Responsibilities

• Evaluate information security risks associated with new projects and recommend mitigation strategies.
• Develop and implement a cyber defense plan that aligns with Group standards and adheres to Hong Kong Monetary Authority regulations.
• Oversee daily information security operations, including security event monitoring, rule design for security detection, case follow-ups, progress reporting, account management, vulnerability management, and penetration testing.
• Coordinate internal and external audits related to information security.
• Conduct regular information security health checks and cybersecurity drills.

Requirements

• Bachelor’s degree or higher in Information Technology or a related field.
• At least 5 years of experience in banking, IT, or information security, with hands-on experience in operating security tools and establishing security protocols.

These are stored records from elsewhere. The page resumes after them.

(** C2 at work: after a pass steering left and a pass steering right the
    balls are opposite. *)
Lemma C2_balls_rotate_together_witness :
  exists st,
    game_loop demo_speed demo_generate demo_position demo_collided_with
      demo_get_controll [hold_left; hold_right] (demo_session "man") = Ok st
    /\ blue_ball (game st)
       = Ball.spin_right (Ball.spin_left (fst init_balls))
    /\ red_ball (game st)
       = Ball.spin_right (Ball.spin_left (snd init_balls))
    /\ Ball.opposite (blue_ball (game st)) (red_ball (game st)).
Proof.
  eexists. split; [run; reflexivity|].
  split; [reflexivity|]. split; [reflexivity|].
  apply (proj2 (proj2 (C2_balls_rotate_together demo_speed demo_generate
                         demo_position demo_collided_with demo_get_controll))
           "man"%string (demo_session "man") [hold_left; hold_right]).
  - reflexivity.
  - run; reflexivity.
Defined.

(** C3 at work: on pass 344 the left bar reaches the blue ball and the loop
    is over. *)
Lemma C3_collision_against_oldest_set_only_witness :
  running demo_near
  /\ tick demo_speed demo_generate demo_position demo_collided_with
       demo_get_controll idle demo_near = Ok demo_hit
  /\ game_over demo_hit = true
  /\ forall more,
       while_loop demo_speed demo_generate demo_position demo_collided_with
         demo_get_controll more demo_hit = Ok demo_hit.
Proof.
  assert (Hr : running demo_near) by (split; reflexivity).
  assert (Ht : tick demo_speed demo_generate demo_position demo_collided_with
                 demo_get_controll idle demo_near = Ok demo_hit)
    by (run; reflexivity).
  split; [exact Hr|]. split; [exact Ht|]. split; [reflexivity|].
  destruct (C3_collision_against_oldest_set_only demo_speed demo_generate
              demo_position demo_collided_with demo_get_controll
              idle demo_near demo_hit Hr Ht)
    as [oldest [rest [_ [_ [_ Hstop]]]]].
  apply Hstop. reflexivity.
Defined.

(** C4 at work: on pass 248 the first bar leaves the frame and scores. *)
Lemma C4_one_removal_one_point_witness :
  tick demo_speed demo_generate demo_position demo_collided_with
    demo_get_controll idle demo_leaving = Ok demo_left
  /\ score demo_left = score demo_leaving + 1
  /\ sets_of demo_left = [[Obstacle.mk 0 432 270 30]].
Proof.
  assert (Ht : tick demo_speed demo_generate demo_position demo_collided_with
                 demo_get_controll idle demo_leaving = Ok demo_left)
    by (run; reflexivity).
  split; [exact Ht|].
  destruct (C4_one_removal_one_point demo_speed demo_generate
              demo_position demo_collided_with demo_get_controll
              idle demo_leaving demo_left Ht)
    as [oldest [rest [Hs [Hout _]]]].
  vm_compute in Hs. injection Hs as <- <-.
  destruct (Hout eq_refl) as [Hscore Hsets]. split; [exact Hscore|].
  exact Hsets.
Defined.

(** C5 at work: pass 140 of an idle game is the first to spawn. *)
Lemma C5_spawn_every_interval_witness :
  game_loop demo_speed demo_generate demo_position demo_collided_with
    demo_get_controll (repeat idle 139) (demo_session "man")
  = Ok demo_before_spawn
  /\ running demo_before_spawn
  /\ tick demo_speed demo_generate demo_position demo_collided_with
       demo_get_controll idle demo_before_spawn = Ok demo_spawned
  /\ i demo_before_spawn = 0
  /\ draws_of demo_spawned = S (draws_of demo_before_spawn).
Proof.
  assert (Hl : game_loop demo_speed demo_generate demo_position
                 demo_collided_with demo_get_controll (repeat idle 139)
                 (demo_session "man") = Ok demo_before_spawn)
    by (vm_compute; reflexivity).
  assert (Hr : running demo_before_spawn) by (split; reflexivity).
  assert (Ht : tick demo_speed demo_generate demo_position demo_collided_with
                 demo_get_controll idle demo_before_spawn = Ok demo_spawned)
    by (run; reflexivity).
  split; [exact Hl|]. split; [exact Hr|]. split; [exact Ht|].
  destruct (C5_spawn_every_interval demo_speed demo_generate
              demo_position demo_collided_with demo_get_controll
              (demo_session "man") (repeat idle 139) demo_before_spawn idle
              demo_spawned Hl Hr Ht)
    as [Hi [Hsp _]].
  split; [exact Hi|]. exact (proj1 (Hsp eq_refl)).
Defined.

Lemma demo_no_collision (m : string) (k : nat) (o : Obstacle.t) :
  In o (moved demo_speed k (demo_generate 0)) ->
  demo_collided_with (blue_ball (demo_session m)) o = false
  /\ demo_collided_with (red_ball (demo_session m)) o = false.
Proof.
  unfold moved. cbn [demo_generate Nat.even map In].
  intros [<-|[]]. rewrite iter_move. split; reflexivity.
Qed.

Lemma demo_hold_no_steering (k : nat) (inp : Input) :
  nth_error (repeat idle 140) k = Some inp ->
  no_steering demo_position demo_hold_then_left
    (before_pass demo_speed demo_generate (demo_session "contr") k) inp
  /\ QUIT inp = false.
Proof.
  intros H.
  assert (Hk : (k < 140)%nat).
  { rewrite <- (repeat_length idle 140). apply nth_error_Some. congruence. }
  apply nth_error_In, repeat_spec in H. subst inp.
  split; [|reflexivity]. right. split; [reflexivity|]. intros c _.
  unfold before_pass, get_obstacles, moved, demo_hold_then_left.
  cbn [obstacle_manager set_obstacle_manager ObstacleManager.obstacle_sets
       demo_generate Nat.even map List.concat app].
  rewrite iter_move. cbn [Obstacle.y].
  destruct (Z.ltb_spec (0 + Z.of_nat k * demo_speed) 600) as [_|Hge];
    [split; discriminate|].
  unfold demo_speed in Hge. lia.
Qed.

• Must hold information security professional certifications recognized by the Hong Kong Monetary Authority (e.g., CISSP, CISM, CISA, CSX-S, CSX-E, CCSP, CRT, CCT Infra, CCT Web App, CCSAS, CCSAM).

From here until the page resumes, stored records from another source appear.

(** X24.  What a refresh work item is serialized with is what its migration
    files: [serializeWithAncillaryData] adds the attendees pending for the
    resource of the item to the attributes of its row, [deserialize] gives
    the row and those attendees back, and [migrate] of a record with that
    row and those attendees, when the callback finds the resource on the
    destination, merges them into the attendees pending for the new resource
    and files a paused refresh for it that counts them. *)
Theorem refresh_migration_carries_pending (self : WorkItem) (rid : Z)
    (mapIDsCallback : MapIDs) (new_resource : Resource) (w dest : World) :
  resourceID (row self) = Some rid ->
  (mapIDsCallback (resourceID (row self))).2 = Some new_resource ->
  exists attrmap w1 attendees dest',
    ScheduleRefreshWork.serializeWithAncillaryData self w = (Return attrmap, w1) /\
    ScheduleRefreshWork.deserialize attrmap = Some (row self, attendees) /\
    list_to_set attendees = pendingSet rid w /\
    (forall record, row record = row self ->
       ScheduleRefreshWork.migrate record attendees mapIDsCallback dest
         = (Return true, dest')) /\
    pendingSet (res_id new_resource) dest' =
      pendingSet (res_id new_resource) dest ∪ pendingSet rid w /\
    WORK dest' = WORK dest ++
      [ {| workID := next_id dest + 1; homeResourceID := res_home new_resource;
           resourceID := Some (res_id new_resource);
           fields := RefreshFields (Z.of_nat (length attendees)) |} ] /\
    pause <$> JOB dest' !! next_id dest = Some 1.
Proof.
  intros Hrid Hcb.
  destruct (refreshAttendees_spec new_resource
              (snd <$> filter (fun r : Z * string => Some r.1 = resourceID (row self))
                              (SCHEDULE_REFRESH_ATTENDEES w)) 1 dest)
    as (dest' & E & Hsra & Hwork & _ & Hjob).
  assert (list_to_set (snd <$> filter (fun r : Z * string => Some r.1 = resourceID (row self))
                                      (SCHEDULE_REFRESH_ATTENDEES w))
          = pendingSet rid w) as Hset.
  { unfold pendingSet. f_equal. f_equal. apply list_filter_iff. intros x.
    rewrite Hrid. split; congruence. }
  eexists. eexists. eexists. exists dest'.
  split.
  { unfold ScheduleRefreshWork.serializeWithAncillaryData,
      ScheduleRefreshWork.select_attendees. txn. reflexivity. }
  split; [reflexivity|].
  split; [exact Hset|].
  split.
  { intros record Hrow. unfold ScheduleRefreshWork.migrate. rewrite Hrow.
    destruct (mapIDsCallback (resourceID (row self))) as [new_home r]. simpl in Hcb.
    subst r. unfold bind. rewrite E. reflexivity. }
  split.
  { rewrite (pendingSet_after_insert (res_id new_resource) (res_id new_resource) _ dest dest'
               Hsra), decide_True by reflexivity.
    rewrite list_to_set_elements_L, Hset.
    apply set_eq. intros x. rewrite !elem_of_union, elem_of_difference.
    destruct (decide (x ∈ pendingSet (res_id new_resource) dest)); tauto. }
  split; [exact Hwork|].
  rewrite Hjob, lookup_insert_eq. reflexivity.
Qed.
(** * langchain-wenxin: the Wenxin HTTP client ([src/langchain_wenxin/client.py])

    A shallow embedding of the class [WenxinClient] and the properties of its
    operations: endpoint resolution, the access-token cache, message
    construction, the completion and embedding calls with their response
    envelope check, and the two streaming generators.

    Conventions of the embedding.
    - A Python [str] is a list of code points, [bytes] a list of [byte].
    - A decoded JSON document (and every Python value the client stores or
      receives from one) is a [json] tree.  JSON numbers are the integers; the
      provider documents [expires_in] and [error_code] as integers.
    - A method of the client is a computation [M A]: it reads and writes the
      instance attributes and appends every HTTP request it issues to a log;
      it ends with a value or with a raised exception, and what it wrote
      before raising stays written, as in Python.
    - The HTTP transport is a function from the request to what the library
      hands back; [time.time()] is the argument [now]. *)

From Stdlib Require Import String Ascii DecimalString ZArith NArith Bool Lia List.
From Stdlib.Strings Require Import Byte.
Import ListNotations.

Set Implicit Arguments.
Set Warnings "-register-all".

(* ================================================================== *)
(** * Part I: the embedding *)
(* ================================================================== *)

(** ** Strings and bytes *)

Definition codepoint := N.
Definition str := list codepoint.
Definition bytes := list byte.

(** A string literal of the source, as a [str] and as a [bytes] value. *)
Definition lit (s : string) : str :=
  map N_of_ascii (list_ascii_of_string s).

Definition blit (s : string) : bytes := list_byte_of_string s.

• Experience in developing policies, procedures, and standards for information system security or technology risk management.
• Participation in simulated cyber attack drills as a red or blue team member, with practical experience in various attack methods such as SQL injection, buffer overflow, cross-site scripting, sniffing, antivirus bypass, privilege escalation, CC attacks, lateral penetration, and vulnerability mining.